The resurrection of atari-wiki.com

Latest Atari related news.
User avatar
exxos
Site Admin
Site Admin
Posts: 28377
Joined: 16 Aug 2017 23:19
Location: UK

Re: The resurrection of atari-wiki.com

Post by exxos »

Have noticed a lot of them are coming up " internal error" because of "Malformed UTF-8 characters". if I edit the page and simply resubmit then it correctly works. So I think the spam bots were not always using legitimate characters which the wiki software accepts.

I am working on the assumption that people who actually uploaded content to the wiki actually tested the pages afterwards and thus were all correct.

I have written a script which will churn out a list of links which come up when "Internal error" is found. The problem is it would have to download all 2 million pages individually one by one to test them :roll:

So I will test a batch of something like 100 links and see how long it will actually take..

EDIT:

So out of my sample set of 1,030 links. 437 came back as "internal error" and took 2.6622693339984 minutes.

Lets see if I can work this out properly now..
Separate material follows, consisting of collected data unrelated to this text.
(** [pkt.UnmarshalBinary(b[1:])] on the zero value chosen by the packet
    type switch of [ReadPacket]; [body] is [b[1:]]. *)
Definition UnmarshalBinary (pktType : Z) (body : list byte) : outcome Packet :=
  if pktType =? FXP_INIT then
    '(v, b) ← unmarshalUint32Safe body;
    es ← unmarshalExtensions (length b) b [];
    Ok (FxpInitPacket v es)
  else if pktType =? FXP_LSTAT then
    '(id, s) ← unmarshalIDString body; Ok (FxpLstatPacket id s)
  else if pktType =? FXP_OPEN then
    '(id, b) ← unmarshalUint32Safe body;
    '(path, b) ← unmarshalStringSafe b;
    '(pflags, b) ← unmarshalUint32Safe b;
    '(attrs, b) ← unmarshalFileStatSafe b EmptyFileStat;
    Ok (FxpOpenPacket id path pflags attrs)
  else if pktType =? FXP_CLOSE then
    '(id, s) ← unmarshalIDString body; Ok (FxpClosePacket id s)
  else if pktType =? FXP_READ then
    '(id, b) ← unmarshalUint32Safe body;
    '(h, b) ← unmarshalStringSafe b;
    '(off, b) ← unmarshalUint64Safe b;
    '(l, b) ← unmarshalUint32Safe b;
    Ok (FxpReadPacket id h off l)
  else if pktType =? FXP_WRITE then
    '(id, b) ← unmarshalUint32Safe body;
    '(h, b) ← unmarshalStringSafe b;
    '(off, b) ← unmarshalUint64Safe b;
    '(l, b) ← unmarshalUint32Safe b;
    if uint32 (len b) <? l then Err errShortPacket
    else
      d ← slice_to b l;
      Ok (FxpWritePacket id h off l d)
  else if pktType =? FXP_FSTAT then
    '(id, s) ← unmarshalIDString body; Ok (FxpFstatPacket id s)
  else if pktType =? FXP_SETSTAT then
    '(id, b) ← unmarshalUint32Safe body;
    '(path, b) ← unmarshalStringSafe b;
    '(attrs, b) ← unmarshalFileStatSafe b EmptyFileStat;
    Ok (FxpSetStatPacket id path attrs)
  else if pktType =? FXP_FSETSTAT then
    '(id, b) ← unmarshalUint32Safe body;
    '(h, b) ← unmarshalStringSafe b;
    '(attrs, b) ← unmarshalFileStatSafe b EmptyFileStat;
    Ok (FxpFSetStatPacket id h attrs)
  else if pktType =? FXP_OPENDIR then
    '(id, s) ← unmarshalIDString body; Ok (FxpOpendirPacket id s)
  else if pktType =? FXP_READDIR then
    '(id, s) ← unmarshalIDString body; Ok (FxpReaddirPacket id s)
  else if pktType =? FXP_REMOVE then
    '(id, s) ← unmarshalIDString body; Ok (FxpRemovePacket id s)
  else if pktType =? FXP_MKDIR then
    '(id, b) ← unmarshalUint32Safe body;
    '(path, b) ← unmarshalStringSafe b;
    '(attrs, b) ← unmarshalFileStatSafe b EmptyFileStat;
    Ok (FxpMkdirPacket id path attrs)
  else if pktType =? FXP_RMDIR then
    '(id, s) ← unmarshalIDString body; Ok (FxpRmdirPacket id s)
  else if pktType =? FXP_REALPATH then
    '(id, s) ← unmarshalIDString body; Ok (FxpRealpathPacket id s)
  else if pktType =? FXP_STAT then
    '(id, s) ← unmarshalIDString body; Ok (FxpStatPacket id s)
  else if pktType =? FXP_RENAME then
    '(id, b) ← unmarshalUint32Safe body;
    '(o, b) ← unmarshalStringSafe b;
    '(n, b) ← unmarshalStringSafe b;
    Ok (FxpRenamePacket id o n)
  else if pktType =? FXP_READLINK then
    '(id, s) ← unmarshalIDString body; Ok (FxpReadlinkPacket id s)
  else if pktType =? FXP_SYMLINK then
    '(id, b) ← unmarshalUint32Safe body;
    '(t, b) ← unmarshalStringSafe b;
    '(l, b) ← unmarshalStringSafe b;
    Ok (FxpSymlinkPacket id t l)
  else Err (errorString ("unhandled packet type: " +:+ fxp_String pktType)).

(** [io.ReadFull(r, b)] with [len(b) = n] on a stream that ends after the
    bytes of [r]: the bytes read and the rest of the stream. *)
Definition ReadFull (r : list byte) (n : Z) : outcome (list byte) * list byte :=
  if n <=? 0 then (Ok [], r)
  else if len r <? n then
    (Err (match r with [] => io_EOF | _ => io_ErrUnexpectedEOF end), [])
  else (Ok (take (Z.to_nat n) r), drop (Z.to_nat n) r).

(** Everything of [ReadPacket] after the frame is in memory: the type tag
    [b[0]], the switch and [UnmarshalBinary(b[1:])]. *)
Definition parseBody (b : list byte) : outcome Packet :=
  match b with
  | [] => Panic
  | t :: body => UnmarshalBinary (Z_of_byte t) body
  end.

Definition ReadPacket (r : list byte) : outcome Packet * list byte :=
  match ReadFull r 4 with
  | (Ok b, r) =>
      match unmarshalUint32 b with
      | Ok (l, _) =>
          if l >? 1024 * 1024 then (Err (errorString "packet too large"), r)
          else if l <=? 1 then (Err (errorString "packet too small"), r)
          else
            match ReadFull r l with
            | (Ok b, r) => (parseBody b, r)
            | (Err e, r) => (Err e, r)
            | (Panic, r) => (Panic, r)
            end
      | Err e => (Err e, r)
      | Panic => (Panic, r)
      end
  | (Err e, r) => (Err e, r)
  | (Panic, r) => (Panic, r)
  end.

End protosftp.

(* ================================================================== *)
(** ** package vfs: the interfaces and the read-only wrapper *)
(* ================================================================== *)

Module vfs.
Import golang.

(** A Go pair [(T, error)] whose value is meaningful only without error. *)
Inductive result (A : Type) : Type :=
| Success (a : A)
| Failure (e : error).
Arguments Success {A} a.
Arguments Failure {A} e.

(** [interface File].  [W] is the state behind the backend; a method is a
    transition of it.  [Read]/[ReadAt] receive the caller's buffer and give
    back the count, the buffer as they leave it and the error. *)
Module File.
Record t (W : Type) : Type := mk {
  Name : string;
  Chmod : Z -> W -> option error * W;
  Read : list byte -> W -> (Z * list byte * option error) * W;
  ReadAt : list byte -> Z -> W -> (Z * list byte * option error) * W;
  Readdir : Z -> W -> (list FileInfo * option error) * W;
  Readdirnames : Z -> W -> (list string * option error) * W;
  Write : list byte -> W -> (Z * option error) * W;
  WriteAt : list byte -> Z -> W -> (Z * option error) * W;
  Stat : W -> result FileInfo * W;
  Close : W -> option error * W
}.
Arguments mk {W}.
Arguments Name {W}.
Arguments Chmod {W}.
Arguments Read {W}.
Arguments ReadAt {W}.
Arguments Readdir {W}.
Arguments Readdirnames {W}.
Arguments Write {W}.
Arguments WriteAt {W}.
Arguments Stat {W}.
Arguments Close {W}.
End File.

(** [interface VFS] *)
Module VFS.
Record t (W : Type) : Type := mk {
  Chmod : string -> Z -> W -> option error * W;
  Open : string -> W -> result (File.t W) * W;
  OpenFile : string -> Z -> Z -> W -> result (File.t W) * W;
  Mkdir : string -> Z -> W -> option error * W;
  Stat : string -> W -> result FileInfo * W;
  Rename : string -> string -> W -> option error * W;
  Remove : string -> W -> option error * W;
  Close : W -> option error * W
}.
Arguments mk {W}.
Arguments Chmod {W}.
Arguments Open {W}.
Arguments OpenFile {W}.
Arguments Mkdir {W}.
Arguments Stat {W}.
Arguments Rename {W}.
Arguments Remove {W}.
Arguments Close {W}.
End VFS.

Section ReadOnly.
Context {W : Type}.

(** [type ReadOnlyFile struct { F File }] and its methods *)
Definition ReadOnlyFile (F : File.t W) : File.t W :=
  {| File.Name := File.Name F;
     File.Chmod := fun mode w => (Some os_ErrPermission, w);
     File.Read := fun buf w => File.Read F buf w;
     File.ReadAt := fun buf offset w => File.ReadAt F buf offset w;
     File.Readdir := fun n w => File.Readdir F n w;
     File.Readdirnames := fun n w => File.Readdirnames F n w;
     File.Write := fun buf w => ((0, Some os_ErrPermission), w);
     File.WriteAt := fun buf off w => ((0, Some os_ErrPermission), w);
     File.Stat := fun w => File.Stat F w;
     File.Close := fun w => File.Close F w |}.

(** The nested tests of [ReadOnlyVFS.OpenFile]. *)
Definition writeAttempt (flag : Z) : bool :=
  if Z.land flag O_WRONLY =? 0 then
    if Z.land flag O_RDWR =? 0 then
      if Z.land flag 3 =? O_RDONLY then
        if Z.land flag (Z.lor (Z.lor O_CREATE O_TRUNC) O_APPEND) =? 0
        then false
        else true
      else true
    else true
  else true.

(** [type ReadOnlyVFS struct { Fs VFS }] and its methods *)
Definition ReadOnlyVFS (Fs : VFS.t W) : VFS.t W :=
  {| VFS.Chmod := fun name mode w => (Some os_ErrPermission, w);
     VFS.Open := fun path w =>
       match VFS.Open Fs path w with
       | (Failure err, w) => (Failure err, w)
       | (Success f, w) => (Success (ReadOnlyFile f), w)
       end;
     VFS.OpenFile := fun name flag perm w =>
       if writeAttempt flag then (Failure os_ErrPermission, w)
       else
         match VFS.OpenFile Fs name flag perm w with
         | (Failure err, w) => (Failure err, w)
         | (Success f, w) => (Success (ReadOnlyFile f), w)
         end;
     VFS.Mkdir := fun path perm w => (Some os_ErrPermission, w);
     VFS.Stat := fun path w => VFS.Stat Fs path w;
     VFS.Rename := fun from to w => (Some os_ErrPermission, w);
     VFS.Remove := fun path w => (Some os_ErrPermission, w);
     VFS.Close := fun w => VFS.Close Fs w |}.

End ReadOnly.
End vfs.

(* ================================================================== *)
(** ** A recording backend

    [Spy.VFS Fs] behaves as [Fs] and appends every method call that reaches
    it to a log kept next to the backend state.  Files are numbered by the
    position of the call that opened them. *)
(* ================================================================== *)

Module Spy.
Import golang vfs.

Inductive FileCall : Type :=
| FChmod (mode : Z)
| FRead (buflen : Z)
| FReadAt (buflen : Z) (offset : Z)
| FReaddir (n : Z)
| FReaddirnames (n : Z)
| FWrite (buf : list byte)
| FWriteAt (buf : list byte) (off : Z)
| FStat
| FClose.

Inductive Call : Type :=
| Chmod (name : string) (mode : Z)
| Open (path : string)
| OpenFile (name : string) (flag : Z) (perm : Z)
| Mkdir (path : string) (perm : Z)
| Stat (path : string)
| Rename (from to : string)
| Remove (path : string)
| Close
| OnFile (fid : nat) (c : FileCall).

Section Spy.
Context {W : Type}.

Definition logged {A} (c : Call) (r : A * W) (log : list Call)
  : A * (W * list Call) :=
  (r.1, (r.2, log ++ [c])).

Definition File (fid : nat) (F : File.t W) : File.t (W * list Call) :=
  {| File.Name := File.Name F;
     File.Chmod := fun mode w =>
       logged (OnFile fid (FChmod mode)) (File.Chmod F mode w.1) w.2;
     File.Read := fun buf w =>
       logged (OnFile fid (FRead (len buf))) (File.Read F buf w.1) w.2;
     File.ReadAt := fun buf offset w =>
       logged (OnFile fid (FReadAt (len buf) offset))
              (File.ReadAt F buf offset w.1) w.2;
     File.Readdir := fun n w =>
       logged (OnFile fid (FReaddir n)) (File.Readdir F n w.1) w.2;
     File.Readdirnames := fun n w =>
       logged (OnFile fid (FReaddirnames n)) (File.Readdirnames F n w.1) w.2;
     File.Write := fun buf w =>
       logged (OnFile fid (FWrite buf)) (File.Write F buf w.1) w.2;
     File.WriteAt := fun buf off w =>
       logged (OnFile fid (FWriteAt buf off)) (File.WriteAt F buf off w.1) w.2;
     File.Stat := fun w =>
       logged (OnFile fid FStat) (File.Stat F w.1) w.2;
     File.Close := fun w =>
       logged (OnFile fid FClose) (File.Close F w.1) w.2 |}.

Definition opened (c : Call) (r : result (File.t W) * W) (log : list Call)
  : result (File.t (W * list Call)) * (W * list Call) :=
  (match r.1 with
   | Success f => Success (File (length log) f)
   | Failure e => Failure e
   end, (r.2, log ++ [c])).

Definition VFS (Fs : VFS.t W) : VFS.t (W * list Call) :=
  {| VFS.Chmod := fun name mode w =>
       logged (Chmod name mode) (VFS.Chmod Fs name mode w.1) w.2;
     VFS.Open := fun path w =>
       opened (Open path) (VFS.Open Fs path w.1) w.2;
     VFS.OpenFile := fun name flag perm w =>
       opened (OpenFile name flag perm) (VFS.OpenFile Fs name flag perm w.1) w.2;
     VFS.Mkdir := fun path perm w =>
       logged (Mkdir path perm) (VFS.Mkdir Fs path perm w.1) w.2;
     VFS.Stat := fun path w =>
       logged (Stat path) (VFS.Stat Fs path w.1) w.2;
     VFS.Rename := fun from to w =>
       logged (Rename from to) (VFS.Rename Fs from to w.1) w.2;
     VFS.Remove := fun path w =>
       logged (Remove path) (VFS.Remove Fs path w.1) w.2;
     VFS.Close := fun w =>
       logged Close (VFS.Close Fs w.1) w.2 |}.

(** The calls recorded so far. *)
Definition calls (w : W * list Call) : list Call := w.2.

End Spy.
End Spy.

(* ================================================================== *)
(** ** package sftp: the session *)
(* ================================================================== *)

Module sftp.
Import golang protosftp vfs.

(** [Options]; [LogFunc] only writes to the log sink and is left out, as
    are the [Logf] calls. *)
Record Options : Type := mkOptions {
  Debug : bool;
  MaxFiles : Z
}.

(** [type handle struct]: [reqChan] names the channel made for it. *)
Record handle : Type := mkHandle {
  Id : string;
  reqChan : nat
}.

#[global] Instance handle_eq_dec : EqDecision handle.
Proof. solve_decision. Defined.

(** What a goroutine is about to do when a handler is through. *)
Inductive Effect : Type :=
| Respond (resp : Packet)            (* s.Respond(resp) *)
| Send (h : handle) (req : Packet)   (* h.reqChan <- req *)
| Return                             (* return from the goroutine *)
| Nothing
| Panicking.

(** Library functions the session calls and this development leaves open:
    [path.Clean], and [runLsStat], whose text depends on [time.Now]. *)
Record Library : Type := mkLibrary {
  path_Clean : string -> string;
  runLsStat : FileInfo -> string
}.

(** [x != 0] *)
Definition nonzero (x : Z) : bool := negb (x =? 0).

(** [^uint32(x)] *)
Definition not32 (x : Z) : Z := Z.lxor 4294967295 x.

Section Session.
Context {W : Type}.
Variable lib : Library.

(** Where a per-handle goroutine (the [go func] of [newFileHandle]) is. *)
Inductive wstate : Type :=
| Receiving                                   (* at [range h.reqChan] *)
| Got (req : Packet)                          (* received, body not run *)
| Responding (resp : Packet) (again : bool)   (* inside [s.Respond] *)
| Exited.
2,200,000 links / 1030 = 2136 * 2.67 = 5704 minutes / 60 = 95 hours , meh! :lol:

Need to find out how to speed that up really. maybe run the script multiple times with different link files and take the browser out of the equation so it all runs on commandline.

EDIT2:

2.4mins from the command line :lol: :roll:

EDIT3:

2.2mins without downloading the whole page.
User avatar
exxos
Site Admin
Site Admin
Posts: 28377
Joined: 16 Aug 2017 23:19
Location: UK

Re: The resurrection of atari-wiki.com

Post by exxos »

Basically run the script 36 times now, so theoretically, 36 times faster execution time :lol: I know the scripts are running in the background because its in Htop list. Though they do not actually output anything until it has scanned all the links.
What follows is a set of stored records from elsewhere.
Lemma parse_length f : forall s v r,
  parse f s = Some (v, r) -> String.length r < String.length s.
Proof.
  induction f as [|f IH]; intros s v r; simpl; [discriminate|].
  pose proof (skip_ws_length s) as L0. destruct (skip_ws s) as [|c r0]; [discriminate|].
  simpl in L0. pose proof (skip_ws_length r0) as L1.
  repeat case_match; intros; simplify_eq; simpl in *; try lia;
    repeat match goal with
    | H : parse_elems _ _ _ _ = Some _ |- _ => apply (parse_elems_length _ IH) in H
    | H : parse_members _ _ _ _ = Some _ |- _ => apply (parse_members_length _ IH) in H
    | H : parse_chars _ = Some _ |- _ => apply parse_chars_shorter in H
    | H : parse_number _ = Some _ |- _ => apply parse_number_length in H
    | H : parse_uint _ = Some _ |- _ => apply parse_uint_length in H
    | H : take_digits ?t ?a = _ |- _ =>
        let L := fresh in pose proof (take_digits_length t a) as L; rewrite H in L; clear H
    | H : starts_with _ ?t = true |- _ => destruct t; simpl in *; [discriminate|clear H]
    end; simpl in *; lia.
Qed.

(** ** The fuel of [JSON_parse] is enough *)

(** Two element parsers that agree on every rest of [s] give the same
    result on [s], with any fuel above the length of [s]. *)
Lemma parse_elems_fuel pv pv' :
  (forall s v r, pv s = Some (v, r) -> String.length r < String.length s) ->
  forall F G acc s,
  (forall t, String.length t <= String.length s -> pv' t = pv t) ->
  String.length s < F -> F <= G -> parse_elems pv' G acc s = parse_elems pv F acc s.
Proof.
  intros Hlen. induction F as [|F IH]; intros G acc s Hag HF HG; [lia|].
  destruct G as [|G]; [lia|]. simpl. rewrite (Hag s) by lia.
  destruct (pv s) as [[v r]|] eqn:E; [|reflexivity]. apply Hlen in E.
  pose proof (skip_ws_length r) as L. destruct (skip_ws r) as [|c r']; [reflexivity|].
  simpl in L. rewrite (IH G) by first [lia | intros t Ht; apply Hag; lia]. reflexivity.
Qed.

Lemma parse_members_fuel pv pv' :
  (forall s v r, pv s = Some (v, r) -> String.length r < String.length s) ->
  forall F G acc s,
  (forall t, String.length t <= String.length s -> pv' t = pv t) ->
  String.length s < F -> F <= G -> parse_members pv' G acc s = parse_members pv F acc s.
Proof.
  intros Hlen. induction F as [|F IH]; intros G acc s Hag HF HG; [lia|].
  destruct G as [|G]; [lia|]. simpl.
  pose proof (skip_ws_length s) as L0. destruct (skip_ws s) as [|q r0]; [reflexivity|].
  simpl in L0. destruct (N_of_ascii q =? 34)%N; [|reflexivity].
  destruct (parse_chars r0) as [[k r1]|] eqn:E1; [|reflexivity]. apply parse_chars_shorter in E1.
  pose proof (skip_ws_length r1) as L1. destruct (skip_ws r1) as [|c r2]; [reflexivity|].
  simpl in L1. rewrite (Hag r2) by lia.
  destruct (pv r2) as [[v r3]|] eqn:E3; [|reflexivity]. apply Hlen in E3.
  pose proof (skip_ws_length r3) as L3. destruct (skip_ws r3) as [|d r4]; [reflexivity|].
  simpl in L3. rewrite (IH G) by first [lia | intros t Ht; apply Hag; lia]. reflexivity.
Qed.

(** The parser terminates within the fuel [JSON_parse] gives it: once
    the fuel exceeds the length of the text, more fuel changes nothing. *)
Lemma parse_fuel_stable n : forall s m,
  String.length s < n -> n <= m -> parse m s = parse n s.
Proof.
  induction n as [|f IH]; intros s m Hs Hm; [lia|]. destruct m as [|g]; [lia|].
  simpl. pose proof (skip_ws_length s) as L0.
  destruct (skip_ws s) as [|c r]; [reflexivity|]. simpl in L0.
  pose proof (skip_ws_length r) as L1.
  rewrite (parse_elems_fuel (parse f) (parse g) (parse_length f) f g [] (skip_ws r)),
    (parse_members_fuel (parse f) (parse g) (parse_length f) f g [] (skip_ws r))
    by first [lia | intros t Ht; apply IH; lia].
  reflexivity.
Qed.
The current scans look for " internal error" messages on the wiki pages as previously mentioned. I am taking that as a "100% safe" method to finding spam pages as the spam pages should only be causing wiki errors. I guesstimated 50% based on my sample set of 1,000 would fail that way. But that could be way off considering there are over 2 million pages to check. Once I have that list then they will be removed from the wiki. then I will work on the next stage of deleting spam.

Anyway, be interesting to see how many it ultimately finds :ball:

EDIT:

Well think that failed. Think mysql has died, couldn't take the heat :lol: :roll:

ah :roll:

Capture.PNG

Will have to keep an eye on how much memory its actually using... sad times when 8GB isn't enough :lol: :roll:

I've done 0-9 then A-L and its got 2GB free, but the mysql is maxing out the CPU and running a tad slow now. So will leave it at that for now.

Capture.PNG
RIP AMD EPYC 4 CORE CPU
:2k2:
You do not have the required permissions to view the files attached to this post.
elterwater
Posts: 53
Joined: 14 Jan 2022 14:43

Re: The resurrection of atari-wiki.com

Post by elterwater »

Have you considered running this task through something like Jmeter to give yourself a way of concurrently working your way through a list with blocks of URLs to check in parallel? That would cut down the processing time a lot. If the internal error also manifests itself when making a call to the media wiki api for a given page, that would speed up the processing as well as you're only getting the JSON back rather than the full HTML page.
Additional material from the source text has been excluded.